Value consists in accountable monetary measurement.

Labor itself is just an element of this homogenization; it is “abstract”, becoming accountable monetary wages  (undifferentiated labor).

Measurement is not an attribute of the objects supposedly measured. It’s the expression or manifestation of a social order that rests on a political unification achieved through the construction of an abstract, numerically calculable space. The (non-foundational ) “basis” of the measurement is the deployment of a historical social form. Economy capitalism is defined by value, by putting into measurement, by real abstraction. The “basis” of measurement is not labor, therefore, but a form of regimentation (establishment of a political economic regime), of expropriation or capture of human energy (a channeling of action, and not merely a putting to work, a control of all creativity that cannot be reduced to labor – the essential creation being institutional creation or creation of forms of life—that creation must be severely restrained).

In this political analysis of capitalism, the question of labor, which relates to the question of productive economy, is rejected as irrelevant. Capitalism is not a mode of production, but a formation of domination. Orthodox Marxism is therefore “materialist” in the Physiocratic sense of the term: the essence of society is production (labor) for the satisfaction of physiological material needs. This (false) materialism is a (veritable) economism, and often of the worst productivist kind (here again Soviet economy or Stalinist developmentalism). The satisfaction of needs (starting point shared by all economism) justifies the authoritarian order of production or labor.

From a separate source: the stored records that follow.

Lemma base64_roundtrip_witness :
  bytes [77; 97; 110; 255] /\ fromByteArray [77; 97; 110; 255] = js "TWFu/w==" /\
  toByteArray (fromByteArray [77; 97; 110; 255]) = Ok [77; 97; 110; 255].
Proof.
  assert (B : bytes [77; 97; 110; 255]) by (repeat constructor; lia).
  split; [exact B|]. split; [vm_compute; reflexivity|].
  exact (proj1 (proj2 (base64_roundtrip [77; 97; 110; 255] B))).
Defined.

End Base64.
Module Buffer.
Import Base64.

(** ** Sizes *)

(** [a()] *)
Definition kMaxLength : Z := 2147483647.

(** [u(e, t)]: a zero-filled buffer. *)
Definition createBuffer (t : Z) : result (list Z) :=
  if kMaxLength <? t then Throw (RangeError (js "Invalid typed array length"))
  else if t <? 0 then Throw (RangeError (js "Invalid typed array length"))
  else Ok (replicate (Z.to_nat t) 0).

(** [d(e)] *)
Definition checked (e : Z) : result Z :=
  if kMaxLength <=? e then
    Throw (RangeError (js "Attempt to allocate Buffer larger than maximum size: 0x7fffffff bytes"))
  else Ok (0 .| e).

(** [p(e, t)]: a buffer with the low bytes of the elements of an array. *)
Definition fromArrayLike (t : list Z) : result (list Z) :=
  let! n := checked (len t) in
  let! _ := createBuffer n in
  Ok ((λ x, 255 .& x) <$> t).

(** [s.prototype.slice]: negative bounds count from the end. *)
Definition slice_bound (r e : Z) : Z :=
  if e <? 0 then (if e + r <? 0 then 0 else e + r) else if r <? e then r else e.

Definition subarray {A} (l : list A) (e t : Z) : list A :=
  take (Z.to_nat (t - e)) (drop (Z.to_nat e) l).

Definition slice (this : list Z) (e : Z) (t : option Z) : list Z :=
  let r := len this in
  let e := slice_bound r (Int32.to_int32 e) in
  let t := slice_bound r (match t with None => r | Some t => Int32.to_int32 t end) in
  let t := if t <? e then e else t in
  subarray this e t.

(** ** UTF-8 *)

(** [t = t || 1 / 0]: the bytes still allowed, [None] for Infinity. *)
Definition units := option Z.
Definition units_of (t : option Z) : units :=
  match t with Some 0 => None | t => t end.
Definition units_sub (t : units) (k : Z) : units := (λ x, x - k) <$> t.
Definition units_neg (t : units) : bool := match t with Some x => x <? 0 | None => false end.

(** [(t -= 3) > -1 && i.push(239, 191, 189)] *)
Definition push_replacement (t : units) (i : list Z) : units * list Z :=
  let t := units_sub t 3 in
  (t, if units_neg t then i else i ++ [239; 191; 189]).

(** The bytes of a code point and their number; [None]: not a code point. *)
Definition code_point_bytes (n : Z) : option (list Z) :=
  if n <? 128 then Some [n]
  else if n <? 2048 then Some [ (n .>> 6 .| 192); (63 .& n .| 128) ]
  else if n <? 65536 then Some [ (n .>> 12 .| 224); (n .>> 6 .& 63 .| 128); (63 .& n .| 128) ]
  else if n <? 1114112 then
    Some [ (n .>> 18 .| 240); (n .>> 12 .& 63 .| 128); (n .>> 6 .& 63 .| 128); (63 .& n .| 128) ]
  else None.

(** The loop of [F(e, t)]; [o] is the pending lead surrogate. *)
Fixpoint utf8_loop (e : list Z) (o : option Z) (t : units) (i : list Z) : result (list Z) :=
  match e with
  | [] => Ok i
  | n :: rest =>
      let emit (n : Z) (t : units) (i : list Z) :=
        match code_point_bytes n with
        | None => Throw (PlainError (js "Invalid code point"))
        | Some bs =>
            let t := units_sub t (len bs) in
            if units_neg t then Ok i else utf8_loop rest None t (i ++ bs)
        end in
      if (55295 <? n) && (n <? 57344) then
        match o with
        | None =>
            if 56319 <? n then
              let '(t, i) := push_replacement t i in utf8_loop rest None t i
            else match rest with
            | [] => let '(t, i) := push_replacement t i in utf8_loop rest None t i
            | _ => utf8_loop rest (Some n) t i
            end
        | Some l =>
            if n <? 56320 then
              let '(t, i) := push_replacement t i in utf8_loop rest (Some n) t i
            else emit (65536 + (l - 55296 .<< 10 .| n - 56320)) t i
        end
      else match o with
      | Some _ => let '(t, i) := push_replacement t i in emit n t i
      | None => emit n t i
      end
  end.

(** [F(e, t)] *)
Definition utf8ToBytes (e : list Z) (t : option Z) : result (list Z) :=
  utf8_loop e None (units_of t) [].

(** [128 == (192 & x)] *)
Definition is_cont (x : Z) : bool := (192 .& x) =? 128.

(** The code point at [o] of the bytes [e] when [f] bytes fit, [None] when the
    sequence is not well formed. *)
Definition decode_seq (e : list Z) (o f : Z) : option Z :=
  let l := num (arr_get e o) in
  let i := num (arr_get e (o + 1)) in
  let a := num (arr_get e (o + 2)) in
  let u := num (arr_get e (o + 3)) in
  if f =? 1 then (if l <? 128 then Some l else None)
  else if f =? 2 then
    let s := ((31 .& l) .<< 6 .| 63 .& i) in
    if is_cont i && (127 <? s) then Some s else None
  else if f =? 3 then
    let s := ((15 .& l) .<< 12 .| (63 .& i) .<< 6 .| 63 .& a) in
    if is_cont i && is_cont a && (2047 <? s) && ((s <? 55296) || (57343 <? s)) then Some s else None
  else
    let s := ((15 .& l) .<< 18 .| (63 .& i) .<< 12 .| (63 .& a) .<< 6 .| 63 .& u) in
    if is_cont i && is_cont a && is_cont u && (65535 <? s) && (s <? 1114112) then Some s else None.

Definition seq_length (l : Z) : Z :=
  if 239 <? l then 4 else if 223 <? l then 3 else if 191 <? l then 2 else 1.

(** One iteration of [C]: the code units pushed and the advance of [o]. *)
Definition decode_step (e : list Z) (o n : Z) : list Z * Z :=
  let f := seq_length (num (arr_get e o)) in
  match (if o + f <=? n then decode_seq e o f else None) with
  | None => ([65533], 1)
  | Some c =>
      if 65535 <? c then
        let c := c - 65536 in ([ (c .>>> 10 .& 1023 .| 55296); (56320 .| 1023 .& c) ], f)
      else ([c], f)
  end.

Fixpoint utf8_slice_loop (fuel : nat) (e : list Z) (o n : Z) : list Z :=
  match fuel with
  | O => []
  | S fuel =>
      if o <? n then
        let '(r, f) := decode_step e o n in r ++ utf8_slice_loop fuel e (o + f) n
      else []
  end.

(** [String.fromCharCode] on the code units, 4096 at a time. *)
Definition MAX_ARGUMENTS_LENGTH : Z := 4096.
Definition decodeCodePointsArray (e : list Z) : list Z :=
  if len e <=? MAX_ARGUMENTS_LENGTH then e
  else concat ((λ r, subarray e r (r + MAX_ARGUMENTS_LENGTH))
                 <$> for_range 0 (len e) MAX_ARGUMENTS_LENGTH).

(** [C(e, t, n)]; every iteration advances, so [n - t] of them are enough. *)
Definition utf8Slice (e : list Z) (t n : Z) : list Z :=
  let n := Z.min (len e) n in
  decodeCodePointsArray (utf8_slice_loop (Z.to_nat (n - t)) e t n).

Example utf8_euro : utf8ToBytes [8364] None = Ok [226; 130; 172].
Proof. vm_compute. reflexivity. Qed.
Example utf8_lone_pair : utf8ToBytes [55296; 55297] None = Ok [239; 191; 189].
Proof. vm_compute. reflexivity. Qed.
Example utf8_clef : utf8Slice [240; 157; 132; 158; 97] 0 5 = [55348; 56606; 97].
Proof. vm_compute. reflexivity. Qed.

(** ** UTF-8: correctness *)

(** Unicode scalar values and their UTF-16 form. *)
Definition is_scalar (c : Z) : Prop := 0 <= c < 55296 \/ 57344 <= c < 1114112.

Definition utf16_of (c : Z) : list Z :=
  if c <? 65536 then [c] else [55296 + (c - 65536) / 1024; 56320 + (c - 65536) mod 1024].

(** The UTF-8 form (RFC 3629). *)
Definition utf8_of (c : Z) : list Z :=
  if c <? 128 then [c]
  else if c <? 2048 then [192 + c / 64; 128 + c mod 64]
  else if c <? 65536 then [224 + c / 4096; 128 + c / 64 mod 64; 128 + c mod 64]
  else [240 + c / 262144; 128 + c / 4096 mod 64; 128 + c / 64 mod 64; 128 + c mod 64].

Ltac bool_cases :=
  repeat match goal with
  | |- context [Z.ltb ?a ?b] => destruct (Z.ltb_spec a b); try (exfalso; zdm)
  | |- context [Z.leb ?a ?b] => destruct (Z.leb_spec a b); try (exfalso; zdm)
  | |- context [Z.eqb ?a ?b] => destruct (Z.eqb_spec a b); try (exfalso; zdm)
  end.

(** The elements of a literal list are bytes. *)
Ltac all_bytes := repeat (apply Forall_cons_2; [cbn beta; zdm|]); apply Forall_nil_2.

Lemma code_point_bytes_scalar c : is_scalar c -> code_point_bytes c = Some (utf8_of c).
Proof.
  unfold is_scalar. intros Hc. unfold code_point_bytes, utf8_of. bool_cases; [done| | |];
  rewrite ?(bor_comm _ 192), ?(bor_comm _ 224), ?(bor_comm _ 240), ?(bor_comm _ 128);
  rewrite !sar_div by lia; autorewrite with js_mask;
  rewrite ?(bor_add 128 _ 6), ?(bor_add 192 _ 6), ?(bor_add 224 _ 5), ?(bor_add 240 _ 4) by zdm;
  f_equal; repeat (apply (f_equal2 cons); [zdm|]); done.
Qed.

Lemma utf8_loop_scalar c rest i t : is_scalar c -> units_neg (units_sub t (len (utf8_of c))) = false ->
  utf8_loop (utf16_of c ++ rest) None t i
  = utf8_loop rest None (units_sub t (len (utf8_of c))) (i ++ utf8_of c).
Proof.
  intros Hc Ht. pose proof (code_point_bytes_scalar c Hc) as E. unfold is_scalar in Hc.
  unfold utf16_of. destruct (Z.ltb_spec c 65536); cbn [app utf8_loop].
  - bool_cases; cbn [andb]; by rewrite E, Ht.
  - set (h := 55296 + _). set (w := 56320 + _).
    assert (Eh : (55295 <? h) && (h <? 57344) = true /\ (56319 <? h) = false) by (subst h; bool_cases; zdm || done).
    assert (Ew : (55295 <? w) && (w <? 57344) = true /\ (w <? 56320) = false) by (subst w; bool_cases; zdm || done).
    destruct Eh as [-> ->], Ew as [-> ->].
    assert (Ec : 65536 + (h - 55296 .<< 10 .| w - 56320) = c).
    { subst h w. rewrite shl_small, (bor_add _ _ 10) by zdm. zdm. }
    by rewrite Ec, E, Ht.
Qed.

(** The bytes of a text, when the budget [t] suffices. *)
Definition fits (t : units) (n : Z) : Prop := match t with Some k => n <= k | None => True end.

Lemma utf8_loop_text cs i t : Forall is_scalar cs -> fits t (len (concat (utf8_of <$> cs))) ->
  utf8_loop (concat (utf16_of <$> cs)) None t i = Ok (i ++ concat (utf8_of <$> cs)).
Proof.
  intros H. revert i t. induction H as [|c cs Hc _ IH]; intros i t; cbn [fmap list_fmap concat].
  - by rewrite app_nil_r.
  - rewrite len_app. pose proof (len_nonneg (concat (utf8_of <$> cs))). intros Ht.
    rewrite utf8_loop_scalar, IH, <- app_assoc; [done| |done|];
    destruct t as [k|]; cbn in *; try lia; done.
Qed.

Lemma is_cont_byte x : is_byte x -> is_cont x = (x / 64 =? 2).
Proof.
  intros Hx. assert (Hin : x ∈ seqZ 0 256) by (apply elem_of_seqZ; lia). revert x Hx Hin.
  assert (F : Forall (λ x, is_cont x = (x / 64 =? 2)) (seqZ 0 256)).
  { apply (bool_decide_unpack _). vm_compute. done. }
  rewrite Forall_forall in F. auto.
Qed.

The definition of value as a measurement breaks with very form of economism (by repudiating the Physiocratic metaphysics of needs, production, labor, etc.). The notion of value is thus no longer considered in a positive manner, as an unconditioned and transhistorical means (like labor itself, an “anthropological invariant”) or as a calculable “tool” of necessary organization, or, further, as a calculation support for an “anti-expertise” or for managing “more efficiently” (Leninist practice being definable as the locus of recovery (socialist to be sure!) of the best “tools” of capitalist organization). Value is the manifestation of a fetishist social order; and, far from being a sign of progress (in terms of social physics or applied math), is  but an expression of historical reinforcement of despotic rigidification.

Despotic control is necessary in order for money to become the “general equivalent.”

This system of fetishistic, archaic, or savage measurement subordinates humans to an abstract calculative configuration  (“the law of the market” or of “everything is measurable”). The members of society are thus violently isolated, “individualized,” subjected to personalized (and hence inquisitive) abstract measurements that appear natural (or scientific) or appear to be the intrinsic property of “progressive” technical systems (or the technical objects of those systems). If persons are thingified, transformed into simple elements of accounting, technical things (or commodities ) become, conversely, not just alive but dominating. Here there is a capture, a real abstraction, a domination, a political order which alone authorizes the reduction of human action to labor, and then exploitation stricto sensu. But this exploitation is not conceivable without the despotic authority of the economy and its categorizations.

The politics of this critique of value demands that we break the conceptual chains of production, and thus reject any form of alternative that is still economic. This politics does not lead to a non-capitalist alter-economy, but to non-economy, to the Exit from economy.

A possible conclusion

We can take the economist illusion of the Marxism of the Second Socialist International as the prototype of all the illusions of an “alternative economy.”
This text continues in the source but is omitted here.